*TASK GOAL*.
All of the lines below should be output exactly as shown.

[Stored data entries]
++++

(** C18: a channel saved from a form with the texts of [buildSettingJSON] and
    [buildSettingsJSON] opens with the form values it was saved with: the extra
    settings and the settings of its own type are read back, the ones of the other
    types have their defaults, and for a type that can fetch models the update
    options are the saved ones, automatic synchronization only together with the
    check. *)
Theorem saved_form_reopens f o :
  existing_object f = Some o → wf_fields o = true → form_json_ok f = true →
  ∃ s, buildSettingsJSON f = Ok s ∧
  ∀ c, ch_settings c = s → ch_setting c = Some (buildSettingJSON f) →
  let g := transformChannelToFormDefaults c in
  let t := f_type f in
  f_extra g = normal_extra (f_extra f)
  ∧ f_is_enterprise_account g = typed_flag (t =? 20)%Z (f_is_enterprise_account f)
  ∧ f_vertex_key_type g = typed_value (t =? 41)%Z (f_vertex_key_type f) (JStr "json")
  ∧ f_aws_key_type g = typed_value (t =? 33)%Z (f_aws_key_type f) (JStr "ak_sk")
  ∧ f_azure_responses_version g = typed_value (t =? 3)%Z (f_azure_responses_version f) (JStr [])
  ∧ f_allow_service_tier g = typed_flag ((t =? 1)%Z || (t =? 14)%Z) (f_allow_service_tier f)
  ∧ f_disable_store g = typed_flag (t =? 1)%Z (f_disable_store f)
  ∧ f_allow_safety_identifier g = typed_flag (t =? 1)%Z (f_allow_safety_identifier f)
  ∧ f_allow_include_obfuscation g = typed_flag (t =? 1)%Z (f_allow_include_obfuscation f)
  ∧ f_allow_inference_geo g = typed_flag ((t =? 1)%Z || (t =? 14)%Z) (f_allow_inference_geo f)
  ∧ f_allow_speed g = typed_flag (t =? 14)%Z (f_allow_speed f)
  ∧ f_claude_beta_query g = typed_flag (t =? 14)%Z (f_claude_beta_query f)
  ∧ (type_in t MODEL_FETCHABLE_TYPES = true →
     f_upstream_check_enabled g = Some (is_true (f_upstream_check_enabled f))
     ∧ f_upstream_auto_sync_enabled g
       = typed_flag (is_true (f_upstream_check_enabled f)) (f_upstream_auto_sync_enabled f)
     ∧ f_upstream_ignored_models g = Some (join "," (ignored_models f))).
Proof.
  intros Ho Hw Hf. exists (JSON_stringify (JObj (settings_obj f o))).
  split; [by apply buildSettingsJSON_object|]. intros c Hs He.
  assert (Hp : settings_props (ch_settings c) = settings_obj f o).
  { unfold settings_props. by rewrite Hs, nonempty_object, parsed_props_object by auto using settings_obj_wf. }
  unfold transformChannelToFormDefaults. rewrite Hp, He, extraSettings_saved by assumption.
  cbn [f_extra f_is_enterprise_account f_vertex_key_type f_aws_key_type f_azure_responses_version
       f_allow_service_tier f_disable_store f_allow_safety_identifier f_allow_include_obfuscation
       f_allow_inference_geo f_allow_speed f_claude_beta_query f_upstream_check_enabled
       f_upstream_auto_sync_enabled f_upstream_ignored_models].
  unfold typed_flag, typed_value, joined_models. rewrite !settings_obj_get.
  split_and!; first
    [ reflexivity
    | f_equal; by apply prop_true_flag, settings_obj_get
    | f_equal; apply json_or_typed
    | f_equal; apply json_or_typed_text
    | idtac ].
  intros Hm. unfold settings_value. rewrite Hm. cbn [managed upstream_managed lookup_managed].
  closed_keys.
  rewrite toString_strings.
  split_and!; [f_equal; apply prop_true_bool..|reflexivity];
   rewrite settings_obj_get; unfold settings_value; rewrite Hm; reflexivity.
Qed.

++++

*RESULT OF THIS EXERCISE*.
(** C18: a channel saved from a form with the texts of [buildSettingJSON] and
    [buildSettingsJSON] opens with the form values it was saved with: the extra
    settings and the settings of its own type are read back, the ones of the other
    types have their defaults, and for a type that can fetch models the update
    options are the saved ones, automatic synchronization only together with the
    check. *)
Theorem saved_form_reopens f o :
  existing_object f = Some o → wf_fields o = true → form_json_ok f = true →
  ∃ s, buildSettingsJSON f = Ok s ∧
  ∀ c, ch_settings c = s → ch_setting c = Some (buildSettingJSON f) →
  let g := transformChannelToFormDefaults c in
  let t := f_type f in
  f_extra g = normal_extra (f_extra f)
  ∧ f_is_enterprise_account g = typed_flag (t =? 20)%Z (f_is_enterprise_account f)
  ∧ f_vertex_key_type g = typed_value (t =? 41)%Z (f_vertex_key_type f) (JStr "json")
  ∧ f_aws_key_type g = typed_value (t =? 33)%Z (f_aws_key_type f) (JStr "ak_sk")
  ∧ f_azure_responses_version g = typed_value (t =? 3)%Z (f_azure_responses_version f) (JStr [])
  ∧ f_allow_service_tier g = typed_flag ((t =? 1)%Z || (t =? 14)%Z) (f_allow_service_tier f)
  ∧ f_disable_store g = typed_flag (t =? 1)%Z (f_disable_store f)
  ∧ f_allow_safety_identifier g = typed_flag (t =? 1)%Z (f_allow_safety_identifier f)
  ∧ f_allow_include_obfuscation g = typed_flag (t =? 1)%Z (f_allow_include_obfuscation f)
  ∧ f_allow_inference_geo g = typed_flag ((t =? 1)%Z || (t =? 14)%Z) (f_allow_inference_geo f)
  ∧ f_allow_speed g = typed_flag (t =? 14)%Z (f_allow_speed f)
  ∧ f_claude_beta_query g = typed_flag (t =? 14)%Z (f_claude_beta_query f)
  ∧ (type_in t MODEL_FETCHABLE_TYPES = true →
     f_upstream_check_enabled g = Some (is_true (f_upstream_check_enabled f))
     ∧ f_upstream_auto_sync_enabled g
       = typed_flag (is_true (f_upstream_check_enabled f)) (f_upstream_auto_sync_enabled f)
     ∧ f_upstream_ignored_models g = Some (join "," (ignored_models f))).
Proof.
  intros Ho Hw Hf. exists (JSON_stringify (JObj (settings_obj f o))).
  split; [by apply buildSettingsJSON_object|]. intros c Hs He.
  assert (Hp : settings_props (ch_settings c) = settings_obj f o).
  { unfold settings_props. by rewrite Hs, nonempty_object, parsed_props_object by auto using settings_obj_wf. }
  unfold transformChannelToFormDefaults. rewrite Hp, He, extraSettings_saved by assumption.
  cbn [f_extra f_is_enterprise_account f_vertex_key_type f_aws_key_type f_azure_responses_version
       f_allow_service_tier f_disable_store f_allow_safety_identifier f_allow_include_obfuscation
       f_allow_inference_geo f_allow_speed f_claude_beta_query f_upstream_check_enabled
       f_upstream_auto_sync_enabled f_upstream_ignored_models].
  unfold typed_flag, typed_value, joined_models. rewrite !settings_obj_get.
  split_and!; first
    [ reflexivity
    | f_equal; by apply prop_true_flag, settings_obj_get
    | f_equal; apply json_or_typed
    | f_equal; apply json_or_typed_text
    | idtac ].
  intros Hm. unfold settings_value. rewrite Hm. cbn [managed upstream_managed lookup_managed].
  closed_keys.
  rewrite toString_strings.
  split_and!; [f_equal; apply prop_true_bool..|reflexivity];
   rewrite settings_obj_get; unfold settings_value; rewrite Hm; reflexivity.
Qed.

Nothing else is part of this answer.